Alternative site for the Global ecosystem typology with additional information for ecosystem profiles and indicative maps.
This site is maintained by jrfep
The polar/alpine biome encompasses the extensive Arctic and Antarctic regions as well as high mountainous areas across all continental land masses. Primary productivity is low or very low, strictly seasonal and limited by conditions of extreme cold associated with low insolation and/or high elevation, further exacerbated by desiccating conditions and high velocity winds. Low temperatures limit metabolic activity and define the length of growing seasons.
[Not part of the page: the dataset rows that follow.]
Lemma local_transaction {A} id (body : SM (tx_end A)) : local id body → local id (transaction body).
Proof.
  intros Hb c. unfold transaction. destruct (local_call id c) as [_ T0].
  assert (cn_db (sql_call c).2 = cn_db c) as Hcall by (unfold sql_call; by destruct (fault _)).
  destruct (sql_call c) as [[u|e] c1]; cbn [snd] in *; [|rewrite Hcall; split; [apply frame_refl|done]].
  destruct (Hb c1) as [F1 T1]. destruct (body c1) as [[[a|a]|e] c2]; cbn [snd] in *.
  - destruct (local_call id c2) as [F2 T2].
    destruct (sql_call c2) as [[u'|e] c3]; cbn [snd cn_db cn_tick] in *.
    + rewrite <- Hcall. split; [by etrans|lia].
    + rewrite Hcall. split; [apply frame_refl|lia].
  - cbn. rewrite Hcall. split; [apply frame_refl|lia].
  - cbn. rewrite Hcall. split; [apply frame_refl|lia].
Qed.

End Local.

Create HintDb local.
#[export] Hint Resolve local_ret local_fail local_query local_now update_event_frame requeue_frame
  lease_frame update_action_frame start_stmt_frame insert_action_frame release_frame frame_refl : local.

Ltac local_step :=
  lazymatch goal with
  | |- local _ (transaction _) => apply local_transaction
  | |- local _ (exec _) => apply local_exec; intros ?; auto with local
  | |- local _ (query _) => apply local_query
  | |- local _ (_ ≫= _) => apply local_bind; [|intros ?]
  | |- local _ _ => first [solve [auto with local] | case_match]
  end.

Section Operations.
Context `{Env, SqlOrder}.

Lemma UpdateEventStatus_local id status t : local id (UpdateEventStatus id status t).
Proof. unfold UpdateEventStatus. repeat local_step. by apply update_event_frame. Qed.

Lemma RequeueEvent_local id : local id (RequeueEvent id).
Proof. unfold RequeueEvent. repeat local_step. Qed.

Lemma ClearPayload_local id : local id (ClearPayload id).
Proof. unfold ClearPayload. repeat local_step. by apply update_event_frame. Qed.

Lemma insert_actions_local id i count ms : local id (insert_actions id i count ms).
Proof.
  revert i. induction count as [|count IH]; intros i; cbn [insert_actions]; [apply local_ret|].
  apply local_bind; [repeat local_step|]. by intros _.
Qed.

Lemma PrepareEvent_local id vars count clear t : local id (PrepareEvent id vars count clear t).
Proof.
  unfold PrepareEvent. repeat local_step; try (by apply update_event_frame). apply insert_actions_local.
Qed.

Lemma StartAction_local id i t : local id (StartAction id i t).
Proof. unfold StartAction. repeat local_step. Qed.

Lemma updateRunningAction_local id i f : local id (updateRunningAction id i f).
Proof. unfold updateRunningAction. repeat local_step. Qed.

Lemma CompleteAction_local id i t : local id (CompleteAction id i t).
Proof. apply updateRunningAction_local. Qed.

Lemma DeadAction_local id i d t : local id (DeadAction id i d t).
Proof. apply updateRunningAction_local. Qed.

Lemma ScheduleActionRetry_local id i n d r : local id (ScheduleActionRetry id i n d r).
Proof. apply updateRunningAction_local. Qed.

Lemma ExpireAction_local id i t : local id (ExpireAction id i t).
Proof. unfold ExpireAction. repeat local_step. Qed.

Lemma SaveActionAttemptLog_local id j i g a t n s d dur at_ :
  local id (SaveActionAttemptLog j i g a t n s d dur at_).
Proof.
  unfold SaveActionAttemptLog. repeat local_step. unfold insert_action_log. cbn. by apply frame_actions.
Qed.

Lemma RefreshEventStatus_local id t : local id (RefreshEventStatus id t).
Proof.
  unfold RefreshEventStatus. repeat local_step. unfold refresh_stmt. destruct (refresh_plan _ _) as [[s p] d].
  by apply update_event_frame.
Qed.

Lemma ListActionStates_local id j : local id (ListActionStates j).
Proof. apply local_query. Qed.

Lemma GetPayload_local id j : local id (GetPayload j).
Proof. unfold GetPayload. repeat local_step. Qed.

End Operations.

#[export] Hint Resolve UpdateEventStatus_local RequeueEvent_local ClearPayload_local PrepareEvent_local
  StartAction_local CompleteAction_local DeadAction_local ScheduleActionRetry_local ExpireAction_local SaveActionAttemptLog_local
  RefreshEventStatus_local ListActionStates_local GetPayload_local : local.

(** ** Programs of a worker that is alone *)

Section Worker.
Context `{Env, SqlOrder, Regexp, Json, Url, Peers}.
Context (gjson : string → string → option string).
Context (Halone : alone).
#[local] Abbreviation W := (St world).

(** Only rows of [id] change, time passes, the database stays well formed. *)
Definition moves (id : string) (w w' : world) : Prop :=
  frame id (w_db w) (w_db w') ∧ (w_tick w ≤ w_tick w')%nat ∧ (db_ok (w_db w) → db_ok (w_db w')).

Definition localW {A} (id : string) (m : W A) : Prop := ∀ w, moves id w (m w).2.

#[global] Instance moves_trans id : Transitive (moves id).
Proof. intros w1 w2 w3 (F1 & T1 & O1) (F2 & T2 & O2). split_and!; [by etrans|lia|auto]. Qed.

Lemma localW_ret {A} id (a : A) : localW id (mret a).
Proof. intros w. split; [apply frame_refl|done]. Qed.

Lemma localW_bind {A B} id (m : W A) (f : A → W B) :
  localW id m → (∀ a, localW id (f a)) → localW id (m ≫= f).
Proof.
  intros Hm Hf w. unfold mbind, St_bind. specialize (Hm w).
  destruct (m w) as [a w1]; cbn [snd] in *. etrans; [exact Hm|apply Hf].
Qed.

Lemma localW_store {A} id (m : M (conn DB) store_err A) :
  local id m → preserves db_ok m → localW id (run_store m).
Proof using Halone.
  intros Hm Hp w. unfold run_store. rewrite Halone. destruct (Hm (Conn (w_db w) (w_tick w))) as [F T].
  specialize (Hp (Conn (w_db w) (w_tick w))). unfold wp in Hp. by destruct (m _).
Qed.

(** A step that is no store call *)
Lemma localW_other {A} id (m : W A) :
  (∀ w, w_db (m w).2 = w_db w ∧ (w_tick w ≤ w_tick (m w).2)%nat) → localW id m.
Proof. intros Hm w. destruct (Hm w) as [E T]. split_and!; rewrite ?E; [apply frame_refl|done|done]. Qed.

Lemma localW_now id : localW id now.
Proof. apply localW_other. intros w. cbn. split; [done|lia]. Qed.
Lemma localW_isCanceled id : localW id isCanceled.
Proof. apply localW_other. intros w. cbn. split; [done|lia]. Qed.
Lemma localW_isStopped id : localW id isStopped.
Proof. apply localW_other. intros w. cbn. split; [done|lia]. Qed.
Lemma localW_jitter id cap : localW id (jitter cap).
Proof. apply localW_other. intros w. unfold jitter. destruct (cap <=? 0); cbn; split; done || lia. Qed.
Lemma localW_drop id name : localW id (count_drop name).
Proof. by apply localW_other. Qed.
Lemma localW_match id rules vars : localW id (match_rules_cached rules vars).
Proof.
  apply localW_other. intros w. unfold match_rules_cached. by destruct (Match _ _ _).
Qed.
Lemma localW_handle id h meta ac vars t : localW id (handle h meta ac vars t).
Proof. apply localW_other. intros w. cbn. split; [done|lia]. Qed.

Lemma wp_moves {A} id (m : W A) w : localW id m → wp m (λ _ w', moves id w w') w.
Proof. intros Hm. specialize (Hm w). unfold wp. by destruct (m w). Qed.

End Worker.

#[export] Hint Resolve localW_ret localW_now localW_isCanceled localW_isStopped localW_jitter
  localW_drop localW_match localW_handle : local.

(** The store programs of a pass keep the database well formed. *)
Create HintDb keeps.
#[export] Hint Resolve RequeueEvent_ok PrepareEvent_ok StartAction_ok ExpireAction_ok RefreshEventStatus_ok
  UpdateEventStatus_ok ClearPayload_ok SaveActionAttemptLog_ok updateRunningAction_ok complete_row_ok
  retry_row_ok dead_row_ok preserves_read_only read_only_GetPayload read_only_ListActionStates : keeps.
#[export] Hint Extern 4 (preserves _ (CompleteAction _ _ _)) => apply updateRunningAction_ok : keeps.
#[export] Hint Extern 4 (preserves _ (DeadAction _ _ _ _)) => apply updateRunningAction_ok : keeps.
#[export] Hint Extern 4 (preserves _ (ScheduleActionRetry _ _ _ _ _)) => apply updateRunningAction_ok : keeps.

Ltac localW_step :=
  lazymatch goal with
  | |- localW _ (run_store _) => apply localW_store; [assumption|solve [auto with local]|solve [auto with keeps]]
  | |- localW _ (_ ≫= _) => apply localW_bind; [|intros ?]
  | |- localW _ _ => first [solve [auto with local] | case_match]
  end.

Section Pass.
Context `{Env, SqlOrder, Regexp, Json, Url, Peers}.
Context (gjson : string → string → option string).
Context (Halone : alone) (q : Queue) (ev : PendingEvent).
#[local] Set Default Proof Using "Halone".

Lemma requeue_local : localW (pe_id ev) (requeue (pe_id ev)).
Proof. unfold requeue. repeat localW_step. Qed.

Lemma end_event_local status :
  one_of status ["dead"; "skipped"]%string = true → localW (pe_id ev) (end_event (pe_id ev) status).
Proof. intros Hs. unfold end_event. repeat localW_step. Qed.

Lemma logAction_local j a t n s d dur : localW (pe_id ev) (logAction ev j a t n s d dur).
Proof. unfold logAction. repeat localW_step. Qed.

#[local] Hint Resolve requeue_local end_event_local logAction_local : local.

Lemma skip_event_local counted : localW (pe_id ev) (skip_event q ev counted).
Proof. unfold skip_event. repeat localW_step. Qed.

#[local] Hint Resolve skip_event_local : local.

Lemma executionVars_local src : localW (pe_id ev) (executionVars gjson q ev src).
Proof. unfold executionVars. repeat localW_step. Qed.

Lemma or_requeue_local r : localW (pe_id ev) (or_requeue (pe_id ev) r).
Proof. unfold or_requeue. repeat localW_step. Qed.

#[local] Hint Resolve or_requeue_local : local.

Lemma retryDelay_local attempt : localW (pe_id ev) (retryDelay q attempt).
Proof. apply localW_jitter. Qed.

#[local] Hint Resolve retryDelay_local : local.

Lemma after_failure_local j attempt e : localW (pe_id ev) (after_failure q ev j attempt e).
Proof.
  unfold after_failure. repeat localW_step.
Qed.

#[local] Hint Resolve after_failure_local : local.

Lemma run_attempt_local vars j ac attempt : localW (pe_id ev) (run_attempt q ev vars j ac attempt).
Proof. unfold run_attempt. repeat localW_step. Qed.

#[local] Hint Resolve run_attempt_local : local.

Lemma process_action_local vars states j ac : localW (pe_id ev) (process_action q ev vars states j ac).
Proof. unfold process_action. repeat localW_step. Qed.

Lemma process_actions_local vars states i actions :
  localW (pe_id ev) (process_actions q ev vars states i actions).
Proof.
  revert i. induction actions as [|ac actions IH]; intros i; cbn [process_actions]; [apply localW_ret|].
  apply localW_bind; [apply process_action_local|]. intros []; [apply IH|apply localW_ret].
Qed.

#[local] Hint Resolve executionVars_local process_actions_local : local.

Lemma process_local src : localW (pe_id ev) (process gjson q ev src).
Proof. unfold process, finish_pass. repeat localW_step. Qed.

End Pass.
Microbial decomposition is consequently slow, leading to peat accumulation in the most productive ecosystems. Regional and local temperature gradients have major influences on shaping ecosystems within the biome. Standing biomass, for example, is low or very low and varies with the severity of cold and insolation. Microbial life-forms dominate in the coldest systems with perennial snow or ice cover, augmented with crustose lichens, bryophytes and algae on periodically exposed lithic substrates. Forbs, grasses and dwarf shrubs with slow growth rates and long life-spans become increasingly prominent and may develop continuous cover with increasing insolation and warmer conditions. This vegetation cover provides habitat structure and food for vertebrate and invertebrate consumers and their predators. Trophic webs are simple or truncated and populations of larger vertebrates are generally migratory or itinerant. In these warmer cryogenic systems, snow cover is seasonal (except at equatorial latitudes) and insulates plants and animals that lie dormant beneath it during winter and critically during their emergence from dormancy just prior to spring thaw. While dormancy is a common trait, a diverse range of other physiological, behavioural and morphological traits that facilitate cold tolerance are also well represented among the biota.